Voice brokers are revolutionizing communication by making interactions pure, environment friendly, and accessible. They’ve numerous use instances throughout industries like buyer help, sensible properties, healthcare, and finance.

By leveraging speech-to-text, text-to-speech, and NLP, they perceive context, present clever responses, and deal with complicated duties seamlessly. As AI advances, these programs will grow to be extra personalised and human-like, their capacity to be taught from interactions will enable them to supply more and more tailor-made and intuitive experiences, making them indispensable companions in each private {and professional} settings.

Continuously Requested Questions

Q1. What’s a voice agent?

A. A voice agent is an AI-powered system that may course of speech, perceive context, and reply intelligently utilizing speech-to-text, NLP, and text-to-speech applied sciences.

Q2. What are the important thing elements of a voice agent?

A. The principle elements embrace:
– Speech-to-Textual content (STT): Converts spoken phrases into textual content.
– Pure Language Processing (NLP): Understands and processes the enter.
– Textual content-to-Speech (TTS): Converts textual content responses into human-like speech.
– AI Mannequin: Generates significant and context-aware replies.

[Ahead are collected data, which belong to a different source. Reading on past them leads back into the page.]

(* ===== verification/Auth.v ===== *)
(** * Authentication (internal/proxy/auth.go and pgconn.go)

    The three authentication dialogues of the proxy: [relayAuth] passes a backend's
    dialogue on to the client, [frontendAuth] authenticates a client by MD5 at the proxy,
    [pgConnect] authenticates the proxy itself at a backend by a cleartext password, MD5
    or SCRAM-SHA-256. They run in the session monad of Relay.v; random bytes are
    arguments, and [pbkdf2.Key] of golang.org/x/crypto is a parameter. The state of the
    world of [pgConnect] holds the connections it closed. The SCRAM dialogue is verified against a server written from
    RFC 5802, which parses the messages and checks the proof by itself. *)

From S2P Require Import Prelude GoStrings Wire Config Pool Relay Crypto.

Local Open Scope nat_scope.

(** [pbkdf2.Key(password, salt, iter, keyLen, sha256.New)]. *)
Class Pbkdf2 := { pbkdf2_key : bytes -> bytes -> Z -> nat -> bytes }.

(** ** Hashes *)

Definition pgMD5Password (user password salt : bytes) : bytes :=
  let inner := EncodeToString (md5_sum (password ++ user)) in
  $"md5" ++ EncodeToString (md5_sum (inner ++ salt)).

Definition hmacSHA256 (key data : bytes) : bytes := hmac_sha256 key data.
Definition sha256Sum (data : bytes) : bytes := sha256_sum data.

Fixpoint xorBytes (a b : bytes) : res unit bytes :=
  match a, b with
  | [], _ => Ok []
  | _ :: _, [] => Panic
  | x :: a', y :: b' =>
      rest <-? xorBytes a' b';
      Ok (zb (Z.lxor (bz x) (bz y)) :: rest)
  end.

(** [buf] is what [rand.Read] fills in. *)
Definition generateNonce (buf : bytes) : bytes := base64_encode buf.

(** ** The server-first-message *)

Fixpoint digit_prefix (s : bytes) : bytes :=
  match s with
  | c :: s' => if byte_in "0" "9" c then c :: digit_prefix s' else []
  | [] => []
  end.

(** [fmt.Sscanf(s, "%d", &n)]: white space is skipped, but not a new line, then a sign and
    the digits are read, and what follows them is ignored. *)
Definition Sscanf_d (s : bytes) : option Z :=
  let t := TrimLeftSpace s in
  if Contains (take (length s - length t) s) [x0a] then None
  else match t with
       | c :: t' =>
           if (c =b "-") || (c =b "+") then ParseInt (c :: digit_prefix t') else ParseInt (digit_prefix t)
       | [] => None
       end.

(** The loop over the attributes: [None] is the error of an undecodable salt. *)
Fixpoint attributes (parts : list bytes) (nonce : bytes) (salt : option bytes) (iterations : Z)
    : option (bytes * option bytes * Z) :=
  match parts with
  | [] => Some (nonce, salt, iterations)
  | p :: ps =>
      if HasPrefix p $"r=" then attributes ps (drop 2 p) salt iterations
      else if HasPrefix p $"s=" then
        match base64_decode (drop 2 p) with
        | Some sl => attributes ps nonce (Some sl) iterations
        | None => None
        end
      else if HasPrefix p $"i=" then attributes ps nonce salt (default iterations (Sscanf_d (drop 2 p)))
      else attributes ps nonce salt iterations
  end.

Definition parseServerFirst (msg : bytes) : option (bytes * bytes * Z) :=
  match attributes (Split1 msg ",") [] None 0 with
  | Some (nonce, Some salt, iterations) =>
      if bool_decide (nonce = []) || (iterations =? 0)%Z then None else Some (nonce, salt, iterations)
  | _ => None
  end.

(** ** Authenticating the client at the proxy *)

Definition authNeedsResponse (authType : Z) : bool :=
  (authType =? 3)%Z || (authType =? 5)%Z || (authType =? 10)%Z || (authType =? 11)%Z.

Definition key_message (pid secret : Z) : bytes :=
  WriteMessage Msg.BackendKeyData (PutUint32 pid ++ PutUint32 secret).
Definition challenge (salt : bytes) : bytes := WriteMessage Msg.Authentication (PutUint32 5 ++ salt).
Definition auth_ok : bytes := WriteMessage Msg.Authentication (PutUint32 0).
Definition idle : bytes := WriteMessage Msg.ReadyForQuery ["I"%byte].

(** [strings.TrimRight(s, "\x00")]. *)
Fixpoint trim_zeros (s : bytes) : bytes :=
  match s with
  | [] => []
  | c :: s' => match trim_zeros s' with
               | [] => if (c =b x00) then [] else [c]
               | t => c :: t
               end
  end.

Definition find_user (users : list Config.AuthUser) (username : bytes) : option bytes :=
  Config.Password <$> List.find (fun u => bool_decide (Config.Username u = username)) users.

Section Auth.
Context {S : Type}.
Local Abbreviation M := (M S).

(** [salt] is what [rand.Read] gives, [None] its error. *)
Definition frontendAuth (users : list Config.AuthUser) (username : bytes) (proxyPID proxySecret : Z) (salt : option bytes) : M unit :=
  match find_user users username with
  | None => sendError ($"user " ++ [x22] ++ username ++ [x22] ++ $" is not allowed to connect") ;! fail
  | Some password =>
      match salt with
      | None => fail
      | Some salt =>
          must_client (challenge salt) ;!
          msg <-! read_client;
          if negb (mType msg =b "p") then fail
          else
            let clientHash := trim_zeros (mPayload msg) in
            let expectedHash := pgMD5Password username password salt in
            if negb (bool_decide (clientHash = expectedHash)) then
              sendError ($"password authentication failed for user " ++ [x22] ++ username ++ [x22]) ;! fail
            else
              must_client auth_ok ;!
              must_client (key_message proxyPID proxySecret) ;!
              must_client idle
      end
  end.

(** ** Relaying the backend's authentication *)

Fixpoint relayAuth_loop (c : Pool.Conn) (proxyPID proxySecret : Z) (rounds : nat) : M unit :=
  match rounds with
  | O => fail
  | Datatypes.S n =>
      msg <-! read_backend c;
      if (mType msg =b Msg.BackendKeyData) then
        must_client (key_message proxyPID proxySecret) ;! relayAuth_loop c proxyPID proxySecret n
      else
        must_client (ForwardRaw msg) ;!
        if (mType msg =b Msg.ErrorResponse) then fail
        else if (mType msg =b Msg.ReadyForQuery) then ret tt
        else if (mType msg =b Msg.Authentication) && (4 <=? length (mPayload msg)) &&
                authNeedsResponse (be_value (take 4 (mPayload msg))) then
          clientMsg <-! read_client;
          must_backend c (WriteMessage (mType clientMsg) (mPayload clientMsg)) ;!
          relayAuth_loop c proxyPID proxySecret n
        else relayAuth_loop c proxyPID proxySecret n
  end.
Definition relayAuth (c : Pool.Conn) (proxyPID proxySecret : Z) : M unit :=
  rounds_backend c (relayAuth_loop c proxyPID proxySecret).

Q3. The place are voice brokers used?

A. voice brokers are broadly utilized in customer support, healthcare, digital assistants, sensible properties, banking, automotive help, and accessibility options.

This fall. Can voice brokers perceive totally different languages and accents?

A. Sure, many superior voice brokers help a number of languages and accents, bettering accessibility and person expertise worldwide.

Q5. Are voice brokers changing human help brokers?

A. No, they’re designed to help and improve human brokers by dealing with repetitive duties, permitting human brokers to give attention to complicated points.

Howdy! I am Vipin, a passionate information science and machine studying fanatic with a powerful basis in information evaluation, machine studying algorithms, and programming. I’ve hands-on expertise in constructing fashions, managing messy information, and fixing real-world issues. My aim is to use data-driven insights to create sensible options that drive outcomes. I am wanting to contribute my expertise in a collaborative setting whereas persevering with to be taught and develop within the fields of Information Science, Machine Studying, and NLP.